[Collected data]
(** The door counts as engaged when the relay is held HIGH for the unlock
    duration. *)
Definition door_engaged (t : list event) : bool :=
  existsb (fun d => 1000 * UNLOCK_DURATION_SECONDS <=? d) (relay_pulses t).

(** A denied attempt: the six-pulse flash, a record sent to the denied-log
    endpoint, and the reason printed. *)
Definition Denied (rfid_uid : string) (reason : pyval) (t : list event) : Prop :=
  relay_pulses t = repeat FLASH_INTERVAL FLASH_COUNT
  /\ log_records t = [(LOG_DENIED_URL, uid_payload rfid_uid)]
  /\ denial_reasons t = [reason].

(** A granted attempt: one pulse of the unlock duration and a record sent to
    the granted-log endpoint. *)
Definition Granted (rfid_uid : string) (guest_id : pyval) (t : list event) : Prop :=
  relay_pulses t = [1000 * UNLOCK_DURATION_SECONDS]
  /\ log_records t = [(LOG_GRANTED_URL, granted_payload rfid_uid guest_id)]
  /\ denial_reasons t = [].

(** Shape of the optional [guest] and [room] members of a verify response:
    absent, empty or null, or an object. *)
Definition optional_record (member : option pyval) : bool :=
  match member with
  | None => true
  | Some (PyDict _) => true
  | Some v => negb (truthy v)
  end.

(** The guest id a grant is logged with. *)
Definition guest_id_of (guest : option pyval) : pyval :=
  match guest with
  | Some (PyDict (f :: fs)) => dict_get_default (f :: fs) "id" PyNone
  | _ => PyNone
  end.

(** A response with the given status and parsed body. *)
Definition replied (c : Z) (body : option pyval) : http_result :=
  Responded {| status_code := c; json_body := body |}.

(** The state a validation that made one request and left the relay at [lvl]
    ends in. *)
Definition after_request (lvl : level) (st : state) : state :=
  {| relay := lvl; requests := S (requests st) |}.

(** Level of the relay after the events of [t], starting from [lvl]. *)
Fixpoint level_after (lvl : level) (t : list event) : level :=
  match t with
  | [] => lvl
  | EvGpioOutput pin v :: rest =>
      level_after (if pin =? RELAY_PIN then v else lvl) rest
  | _ :: rest => level_after lvl rest
  end.

(** A computation that, entered with the relay LOW, holds it HIGH for at most
    the unlock duration at a time and leaves it LOW however it ends, unless a
    signal cut one of its sleeps short: then [KeyboardInterrupt] leaves it,
    the interrupted sleep being the last thing it did.  [signalled] says that
    the schedule at hand holds a signal. *)
Definition rests_low_unless (signalled : Prop) {A} (m : M A) : Prop :=
  forall st, relay st = LOW ->
    match m st with
    | (r, st', t) =>
        relay st' = level_after LOW t
        /\ Forall (fun d => d <= 1000 * UNLOCK_DURATION_SECONDS) (relay_pulses t)
        /\ (relay st' = LOW
            \/ (signalled
                /\ r = Raised KeyboardInterrupt
                /\ exists t0 ms, t = t0 ++ [EvSleepInterrupted ms]))
    end.

(** What [main] prints for the exception that ended its loop. *)
Definition farewell (e : exc) : list event :=
  if is_KeyboardInterrupt e then
    [EvPrint [Txt (newline ++ "[INFO] Exiting RFID reader gracefully...")%string]]
  else if is_Exception e then
    [EvPrint [Txt "[ERROR] Unexpected error: "; Exn e]]
  else [].

(** Whether every character of [s] is whitespace. *)
Fixpoint blank (s : string) : bool :=
  match s with
  | EmptyString => true
  | String c rest => isspace c && blank rest
  end.

(** ** More that an event log shows *)

(** Time slept, in milliseconds. *)
Fixpoint sleep_total (t : list event) : Z :=
  match t with
  | [] => 0
  | EvSleep ms :: rest => ms + sleep_total rest
  | _ :: rest => sleep_total rest
  end.

(** The timeouts of the requests, in order. *)
Fixpoint request_timeouts (t : list event) : list Z :=
  match t with
  | [] => []
  | EvPost _ _ timeout :: rest => timeout :: request_timeouts rest
  | _ :: rest => request_timeouts rest
  end.

(** The levels written to the relay pin, in order. *)
Fixpoint relay_writes (t : list event) : list level :=
  match t with
  | [] => []
  | EvGpioOutput pin v :: rest =>
      if pin =? RELAY_PIN then v :: relay_writes rest else relay_writes rest
  | _ :: rest => relay_writes rest
  end.

(** Nothing done to the door and nothing recorded: no pulse, no access
    record, no denial announced, no sleep. *)
Definition silent (t : list event) : Prop :=
  relay_pulses t = [] /\ log_records t = [] /\ denial_reasons t = []
  /\ sleep_total t = 0.

(** The status [validate_rfid] reads from a verify response:
    [data.get("data", {}).get("rfid", {}).get("status")], where the objects
    on the way are objects. *)
Definition reported_status (fields : list (string * pyval)) : option pyval :=
  match dict_get_default fields "data" (PyDict []) with
  | PyDict d =>
      match dict_get_default d "rfid" (PyDict []) with
      | PyDict r => Some (dict_get_default r "status" PyNone)
      | _ => None
      end
  | _ => None
  end.

(** The verify requests among the requests of a log. *)
Definition verify_requests (t : list event) : list (string * pyval) :=
  filter (fun rq => (fst rq =? VERIFY_RFID_URL)%string) (requests_sent t).

(** The identifiers the loop reads: the stripped non-empty lines, up to the
    first read that raises. *)
Fixpoint scanned (stdin : list stdin_read) : list string :=
  match stdin with
  | [] => []
  | ReadRaises _ :: _ => []
  | Line text :: rest =>
      if (strip text =? "")%string then scanned rest
      else strip text :: scanned rest
  end.

(** An identifier as the loop passes it on: not empty, and unchanged by
    [strip]. *)
Definition stripped_uid (uid : string) : Prop :=
  uid <> EmptyString /\ strip uid = uid.

(** The events the reader produces between GPIO setup and cleanup, for
    identifiers satisfying [known]: prints and sleeps, writes to the relay
    pin, requests to the verify and activate endpoints with the fixed timeout
    and the identifier as payload, and daemon logging threads for the two
    access-log endpoints. *)
Definition reader_event (known : string -> Prop) (ev : event) : Prop :=
  match ev with
  | EvPrint _ | EvSleep _ => True
  | EvGpioOutput pin _ => pin = RELAY_PIN
  | EvPost url payload timeout =>
      (url = VERIFY_RFID_URL \/ url = ACTIVATE_RFID_URL)
      /\ timeout = REQUEST_TIMEOUT
      /\ exists uid, known uid /\ payload = uid_payload uid
  | EvThreadStart daemon endpoint payload _ =>
      daemon = LOG_THREAD_DAEMON
      /\ exists uid,
           known uid
           /\ ((endpoint = LOG_DENIED_URL /\ payload = uid_payload uid)
               \/ (endpoint = LOG_GRANTED_URL
                   /\ exists guest_id, payload = granted_payload uid guest_id))
  | _ => False
  end.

— EXERCISE DESCRIPTION —
An exact copy of the lines from the one holding "(** The identifiers" through the end of the data is the whole answer.

— SOLVED PROBLEM —
(** The identifiers the loop reads: the stripped non-empty lines, up to the
    first read that raises. *)
Fixpoint scanned (stdin : list stdin_read) : list string :=
  match stdin with
  | [] => []
  | ReadRaises _ :: _ => []
  | Line text :: rest =>
      if (strip text =? "")%string then scanned rest
      else strip text :: scanned rest
  end.

(** An identifier as the loop passes it on: not empty, and unchanged by
    [strip]. *)
Definition stripped_uid (uid : string) : Prop :=
  uid <> EmptyString /\ strip uid = uid.

(** The events the reader produces between GPIO setup and cleanup, for
    identifiers satisfying [known]: prints and sleeps, writes to the relay
    pin, requests to the verify and activate endpoints with the fixed timeout
    and the identifier as payload, and daemon logging threads for the two
    access-log endpoints. *)
Definition reader_event (known : string -> Prop) (ev : event) : Prop :=
  match ev with
  | EvPrint _ | EvSleep _ => True
  | EvGpioOutput pin _ => pin = RELAY_PIN
  | EvPost url payload timeout =>
      (url = VERIFY_RFID_URL \/ url = ACTIVATE_RFID_URL)
      /\ timeout = REQUEST_TIMEOUT
      /\ exists uid, known uid /\ payload = uid_payload uid
  | EvThreadStart daemon endpoint payload _ =>
      daemon = LOG_THREAD_DAEMON
      /\ exists uid,
           known uid
           /\ ((endpoint = LOG_DENIED_URL /\ payload = uid_payload uid)
               \/ (endpoint = LOG_GRANTED_URL
                   /\ exists guest_id, payload = granted_payload uid guest_id))
  | _ => False
  end.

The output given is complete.